A common mistake is to permit resource companies to conduct advanced activities on your land when it has only provided an Entry Notice. Remember, Entry Notices are only for nil or negligible impact activity upon your land use or business.
'Advanced' activities are those activities that are likely to have a significant impact on the landholder's business or land use. Examples include constructing a track or access road, constructing a camp,clearing vegetation or drilling on the land. A resource company, its staff or agents, cannot enter private land to conduct 'advanced' activities unless the resource company has entered into one of the following with the landholder:
- a Conduct and Compensation Agreement (CCA)
- a Deferral Agreement; or
- the matter has been referred to the Land Court for determination.
A resource company will generally agree to pay your reasonable legal costs of negotiating and entering into a CCA or Deferral Agreement. It will not agree to pay your Land Court legal bills which could run at about $5000 or more per day over days or weeks of court argument involving expert witnesses.
CCAs and Deferral Agreements when signed are legally binding contracts between the resource company and the landholder intended to provide compensation to the landholder for the impact of authorised activities undertaken on the land.
A Deferral Agreement permits a resource company to enter the land and commence the activity ahead of a CCA being agreed at a later date.
Current land access laws permit the resource company to utilize unreasonably short minimum negotiation periods in which the landholder must agree a CCA, by first giving the landholder "Notice of Intention to Negotiate" which often specify a short negotiation period, as little as 20 business days. The resource company may then use a process that was not intended by the current law to work against you. If you don't agree the CCA within that specified time, the resource company may push you into an alternative dispute resolution process, either a "conference" or dispute resolution hearing convened by the Department of Employment, Economic Development and Innovation. If that fails, you can be forced by the resource company to the Land Court. The resource company will not pay your reasonable legal fees incurred in these processes. The Department will usually not award legal costs of the conference or dispute resolution to you.
This process was intended as a landholder safeguard, but we see resource companies using the process to push landholders into these dispute resolution processes and as a result, into a Deferral Agreement (by which, when signed, the dispute resolution may be avoided).
If the Department considers that the resource company is being vexatious or is unreasonably denying a landholder adequate negotiation time, the Department or the Mining Registrar will take up your complaint with the resource company, but this won't really slow time down. This expensive process should be avoided.
It's frightening how quickly the resource company may push you into the Land Court. Big international companies can generally absorb litigation costs better than the landholders with whom they deal.
Why you should engage with your lawyers early
You can see from even this basic information that the process is complicated.
Yes, CCAs and Deferral Agreements are in standard template forms, but these forms need to be heavily customised to adequately describe the resource company activity, compensatable items and value, land rehabilitation and environmental care issues.

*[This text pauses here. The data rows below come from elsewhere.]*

(* ===== verification/Bpf.v ===== *)
(** * The BPF programs behind system call and tracepoint events

    [bpf/xprobe.bpf.c], the programs of [linux_events] and of [events]: the C structures read
    from and written to the maps, and the handlers.  A handler's environment
    (current task, clock, CPU, room in the ring buffer, readable registers) is
    an argument; the maps it changes are its state.  The composition with the
    collector of [Linux] ends the file. *)
From S2P Require Import Prelude BTree RustString Text Bytes Ring Protocol Selector Measure.
From S2P Require Import Os Process Inspect Resolve Uprobe Usdt Syscalls Validate Linux.
#[local] Open Scope Z_scope.

Record xprobe_linux_config := Build_xprobe_linux_config {
  xc_pidns_dev : Z;
  xc_pidns_ino : Z;
  xc_target_pid : Z;
  xc_reserved : Z;
  xc_syscall_entry_numbers : Z * Z;
  xc_syscall_exit_numbers : Z * Z }.

(** The value of [linux_config], as the C structure lays it out. *)
Definition read_linux_config (bytes : list Z) : option xprobe_linux_config :=
  dev ← field bytes 0 8; ino ← field bytes 8 16; pid ← field bytes 16 20;
  reserved ← field bytes 20 24; entry1 ← field bytes 24 32; entry2 ← field bytes 32 40;
  exit1 ← field bytes 40 48; exit2 ← field bytes 48 56;
  Some (Build_xprobe_linux_config dev ino pid reserved (as_i64 entry1, as_i64 entry2)
          (as_i64 exit1, as_i64 exit2)).

(** The registers the handlers read. *)
Record xprobe_registers := Build_xprobe_registers {
  reg_r10 : Z; reg_r9 : Z; reg_r8 : Z; reg_dx : Z; reg_si : Z; reg_di : Z; reg_orig_ax : Z }.

Record bpf_env := Build_bpf_env {
  be_ns_current_pid_tgid : Z → Z → option (Z * Z);
  be_ktime_ns : Z;
  be_cpu : Z;
  be_ringbuf_reserve : bool }.

(** The maps [linux_sequence], [linux_dropped] and [linux_events]. *)
Record bpf_linux_state := Build_bpf_linux_state {
  bl_sequence : Z;
  bl_dropped : Z;
  bl_events : list LinuxRawEvent }.

(** [__sync_fetch_and_add(counter, 1) + 1] on a [__u64]. *)
Definition count_u64 (counter : Z) : Z := (counter + 1) mod 2 ^ 64.
Definition xprobe_count_linux_drop (state : bpf_linux_state) : bpf_linux_state :=
  Build_bpf_linux_state (bl_sequence state) (count_u64 (bl_dropped state)) (bl_events state).

(** The guard the handlers share: the thread of the target process, if it is one. *)
Definition linux_target_thread (env : bpf_env) (current : xprobe_linux_config) :
    option (Z * Z) :=
  if xc_reserved current =? 0 then None
  else
    '(tgid, pid) ← be_ns_current_pid_tgid env (xc_pidns_dev current) (xc_pidns_ino current);
    if xc_target_pid current =? tgid then Some (tgid, pid) else None.

Definition xprobe_emit_linux_event (env : bpf_env) (current : xprobe_linux_config)
    (probe_id : Z) (values : option (list Z)) (state : bpf_linux_state) : bpf_linux_state :=
  match linux_target_thread env current with
  | None => state
  | Some (tgid, pid) =>
      if be_ringbuf_reserve env then
        let sequence := count_u64 (bl_sequence state) in
        let event := BuildLinuxRawEvent (be_ktime_ns env) sequence
                       (default (replicate 6 0) values) tgid pid (be_cpu env) probe_id in
        Build_bpf_linux_state sequence (bl_dropped state) (bl_events state ++ [event])
      else xprobe_count_linux_drop state
  end.

(** [xprobe_handle_tracepoint_N], [xprobe_handle_raw_tracepoint_N] and
    [xprobe_handle_usdt_N]. *)
Definition xprobe_handle_slot (slot : Z) (env : bpf_env) (current : xprobe_linux_config) :
    bpf_linux_state → bpf_linux_state :=
  xprobe_emit_linux_event env current slot None.

Definition xprobe_syscall_probe_id (numbers : Z * Z) (syscall_number : Z) : Z :=
  if numbers.1 =? syscall_number then 1
  else if numbers.2 =? syscall_number then 2
  else 0.
Definition xprobe_target_linux_process (env : bpf_env) (current : xprobe_linux_config) : bool :=
  bool_decide (is_Some (linux_target_thread env current)).

(** [registers] is [None] when [bpf_probe_read_kernel] fails. *)
Definition xprobe_handle_syscall_entry (env : bpf_env) (current : xprobe_linux_config)
    (argument : Z) (registers : option xprobe_registers) (state : bpf_linux_state) :
    bpf_linux_state :=
  let syscall_number := as_i64 argument in
  if negb (xprobe_target_linux_process env current) then state
  else
    let probe_id := xprobe_syscall_probe_id (xc_syscall_entry_numbers current) syscall_number in
    if probe_id =? 0 then state
    else
      match registers with
      | None => xprobe_count_linux_drop state
      | Some r =>
          xprobe_emit_linux_event env current probe_id
            (Some [reg_di r; reg_si r; reg_dx r; reg_r10 r; reg_r8 r; reg_r9 r]) state
      end.
Definition xprobe_handle_syscall_exit (env : bpf_env) (current : xprobe_linux_config)
    (argument : Z) (registers : option xprobe_registers) (state : bpf_linux_state) :
    bpf_linux_state :=
  if negb (xprobe_target_linux_process env current) then state
  else
    match registers with
    | None => xprobe_count_linux_drop state
    | Some r =>
        let probe_id :=
          xprobe_syscall_probe_id (xc_syscall_exit_numbers current) (as_i64 (reg_orig_ax r)) in
        if probe_id =? 0 then state
        else xprobe_emit_linux_event env current probe_id (Some [argument; 0; 0; 0; 0; 0]) state
    end.

(** ** The configuration the programs see *)

(** The number a probe puts into the slots of one direction, -1 for none. *)
Definition slot_number (event_type : EventType) (probe : option ResolvedLinuxSelector) : Z :=
  match probe with
  | Some probe =>
      if rl_event_type probe == event_type then default (-1) (rl_syscall_number probe) else -1
  | None => -1
  end.
Definition config_spec (dev ino : Z) (request : LinuxCaptureRequest) : xprobe_linux_config :=
  let probe i := lcr_probes request !! i in
  let numbers event_type :=
    (slot_number event_type (probe 0%nat), slot_number event_type (probe 1%nat)) in
  Build_xprobe_linux_config dev ino (target_pid (lcr_target request)) 1
    (numbers EventType.SyscallEntry) (numbers EventType.SyscallExit).
Definition config_layout (dev ino pid armed entry1 entry2 exit1 exit2 : Z) : list (nat * Z) :=
  [(8%nat, dev); (8%nat, ino); (4%nat, pid); (4%nat, armed); (8%nat, i64_bits entry1);
   (8%nat, i64_bits entry2); (8%nat, i64_bits exit1); (8%nat, i64_bits exit2)].
Definition config_fields (armed : Z) (current : xprobe_linux_config) : list (nat * Z) :=
  config_layout (xc_pidns_dev current) (xc_pidns_ino current) (xc_target_pid current) armed
    (xc_syscall_entry_numbers current).1 (xc_syscall_entry_numbers current).2
    (xc_syscall_exit_numbers current).1 (xc_syscall_exit_numbers current).2.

The effect this activity may have on your stock, crops and water can be significant and these agreements must be written so as to minimise those risks, force the resource company to fix such problems and compensate you in the activity period. Sometimes the dollar value of compensation needs to be deferred in the CCA until the activity affects are known.
The resource companies do these negotiations all day every day and are skilled in negotiation and hold significant psychological advantage and experience in the way they go about these processes.
Hence the need for the land owner to be represented by legal experts who operate in this space.
Always keep in mind, that unlike other parts of the world, you don't own these resources under your land – the State Government does and the Government is entitled to the royalties earned from the extraction, not you. You are legally only entitled to be compensated for the disturbance to your use of the land and business upon it.
The content of this article is intended to provide a general guide to the subject matter. Specialist advice should be sought about your specific circumstances.